Am I Still Eligible for Deferred Action if I Have a Criminal Record?
It depends. A laundry list of various crimes will disqualify potential beneficiaries from benefits under the deferred action program, including, but not limited to:
- A felony conviction;
- A single DUI;
- Three or more unrelated misdemeanor convictions;
- A single “significant misdemeanor” conviction. This includes crimes involving violence such as threats, assault and domestic violence; sexual abuse or exploitation; burglary, larceny, or fraud; obstruction of justice or bribery; unlawful flight from arrest, prosecution, or the scene of an accident; unlawful possession or use of a firearm; drug distribution or trafficking; and unlawful possession of drugs;
- Simple traffic offenses will not disqualify an applicant.
If you have ever been arrested, you should also request a copy of your criminal history from your state or the FBI.
Is Deferred Action Available if I Am Already in Removal Proceedings or if I Am Already Under an Order of Voluntary Departure?
The deferred action policy is available to persons who are in, or have been in removal proceedings, as well as persons with a final removal or voluntary departure order, even if they are under fifteen years of age.

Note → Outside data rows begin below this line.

(** A fiber whose thread function returns gives its slot back to the allocator, except
    fiber 0, for which Free's assertion fails; its handle stays valid and keeps naming the
    slot, so ExitThread, which waits until the handle is invalid, goes on sleeping. *)
Theorem exit_keeps_handle s L slots handles cur i c :
  kernel_inv s L slots handles -> m_scheduler_lock s = false -> on_core s (Z.of_nat cur) ->
  fiber_state (storage s (Z.of_nat cur)) = FiberState_Running ->
  object_at (UserFiberLocalAllocator s) cur = Some tt ->
  (i < 256)%nat -> 0 <= c < 2 ^ 15 -> entry (m_handle_table s) i = Some (c, Z.of_nat cur) ->
  let core := current_core (storage s (Z.of_nat cur)) in
  exists s1, ExitFiberImpl (Z.of_nat cur) s = Ok (tt, s1) /\
    if decide (cur = 0%nat) then Dispatch_resume 0 core s1 = Fault AssertFailed
    else exists s2, Dispatch_resume (Z.of_nat cur) core s1 = Ok (tt, s2) /\
      pool_inv (UserFiberLocalAllocator s2) (cur :: slots) /\
      exists s3, GetFiberByHandle (encode i c) s2 = Ok (Some (Z.of_nat cur), s3).
Proof.
  intros HK Hl Hc Hr Ho Hi Hcr He core. set (f := Z.of_nat cur) in *.
  set (s1 := upd (set_fiber_state FiberState_Exiting) f (set_m_scheduler_lock true s)).
  assert (storage s1 f = set_fiber_state FiberState_Exiting (storage s f)) as Es1.
  { unfold s1. by rewrite storage_upd, decide_True. }
  exists s1. split.
  { unfold ExitFiberImpl, AcquireSRWLockExclusive. unfold mbind at 1, M_bind at 1. run. rewrite Hl. unfold modify.
    run. apply SwitchToScheduler_run. destruct Hc as [Hc Ht]. by split; rewrite Es1. }
  assert (Dispatch_resume f core s1 =
    with_allocator (FixedObjectAllocator.Free f) (set_win32_calls (win32_calls s1 ++ [DeleteFiber f]) s1)) as E.
  { unfold Dispatch_resume. run. rewrite bind_assert; [|rewrite Es1; apply Z.eqb_refl]. run.
    rewrite Es1. by run. }
  case_decide as H0.
  - subst cur. change 0 with f. by rewrite E.
  - destruct (pool_free_law (UserFiberLocalAllocator s) slots cur tt (ki_pool _ _ _ _ HK) Ho)
      as (p' & Ef & Hp' & _).
    set (s2 := set_UserFiberLocalAllocator p' (set_win32_calls (win32_calls s1 ++ [DeleteFiber f]) s1)).
    exists s2. split; [|split; [done|]].
    + rewrite E. unfold with_allocator.
      change (UserFiberLocalAllocator _) with (UserFiberLocalAllocator s).
      unfold f. rewrite (FixedObjectAllocator_Free _ _ _ Ho H0), Ef. done.
    + destruct (get_run (m_handle_table s) handles i c (ki_handles _ _ _ _ HK) Hi ltac:(lia)) as (ht' & Eg & _).
      exists (set_m_handle_table ht' s2). unfold GetFiberByHandle, with_handle_table.
      change (m_handle_table s2) with (m_handle_table s). rewrite Eg.
      by rewrite (proj2 (lookup_handle_Some _ _ _ _) He).
Qed.
End change.
(* ===== verification/WaitSpec.v ===== *)
(** Locks, keys and address waits of the scheduler: ArbitrateLock, ArbitrateUnlock,
    WaitKey, SignalKey, WaitForAddress and WakeByAddress. *)
From stdpp Require Import functions.
From S2P Require Import Prelude Result TimeSpan IntrusiveList ListFamily BusyMutex HandleTable.
From S2P Require Import Allocators Fiber Scheduler SchedulerSpec.

(** * Steps shared by the waits and the wakes *)
Section steps.
Implicit Types (s : UserScheduler) (L : NodeId -> list NodeId) (f g : Z).

Lemma load_run s a v : a <> 0 -> user_memory s !! a = Some v -> load a s = Ok (v, s).
Proof.
  intros Ha Hv. unfold load. destruct (Z.eqb_spec a 0); [done|]. run. by rewrite Hv.
Qed.

Lemma store_run s a v x :
  a <> 0 -> user_memory s !! a = Some v ->
  store a x s = Ok (tt, set_user_memory (<[a := x]> (user_memory s)) s).
Proof. intros Ha Hv. unfold store. by rewrite (M_bind_run _ _ _ _ _ (load_run s a v Ha Hv)). Qed.

(** The state after EndFiberWaitImpl. *)
Definition after_end_wait (f r : Z) s : UserScheduler :=
  after_add f (upd (set_last_result r) f (upd (set_fiber_state FiberState_Scheduled) f
    (set_links (Unlink (SchedNode f) (links s)) s))).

Specifically, three categories of individuals are affected:
- Persons currently in removal proceedings may have those proceedings terminated;
- Persons with a final removal order can also apply for deferred action with USCIS as soon as the agency begins accepting applications;
- Persons whose departure period has not yet expired can have their cases re-opened for purposes of termination and a grant of deferred action.
If you are in one of these three categories, you should take immediate action to make sure that you are not removed from the U.S.
If My Deferred Action Application is Denied, Can I Appeal the Decision?
You cannot an appeal or submit a motion to reopen/reconsider if your application is denied. However, the memo is silent about whether you can reapply for deferred action if your initial application is denied.
In extremely limited situations, you can request a review of the denial.
Will the Information I supply USCIS for My Deferred Action Application be Kept Confidential?
According to USCIS, information provide in a request for deferred action, including information about family members and guardians, will not be shared with ICE and U.S. Customs and Border Protection (CBP) for the purpose of removal (deportation) proceedings unless USCIS finds that you are a threat to national security, have committed fraud in the deferred action application, or have been convicted of a criminal offense. However, the information in your request may be shared with national security and law enforcement agencies, including ICE and CBP, for purposes other than deportation, including to identify or prevent fraudulent claims, for national security purposes, or for the investigation or prosecution of a criminal offense.
If My Deferred Action Application is Denied, Will I be Placed in Deportation Proceedings?
It is against USCIS policy to refer cases to ICE where there is no evidence of fraud, a criminal offense, or a threat to public safety or national security, unless there are exceptional circumstances. However, before you apply, it is important that you first consult with a qualified immigration practitioner if you have ever been arrested or convicted of any kind of crime.
What Should I Do Now to Get Ready to Apply for Deferred Action?
We are recommending that individuals who are, or who think they may be eligible for the deferred action program do the following to prepare to file their application for deferred action:
- Review their immigration history with a qualified immigration attorney to verify that they are indeed eligible for deferred action;
- Review their family’s immigration history to see who else in their family might be eligible for deferred action;
- Get the required supporting documents in order for submission to USCIS;
- If applicable, request a copy of your criminal history from your state or the FBI;
- Set aside sufficient funds to cover the required USCIS fees.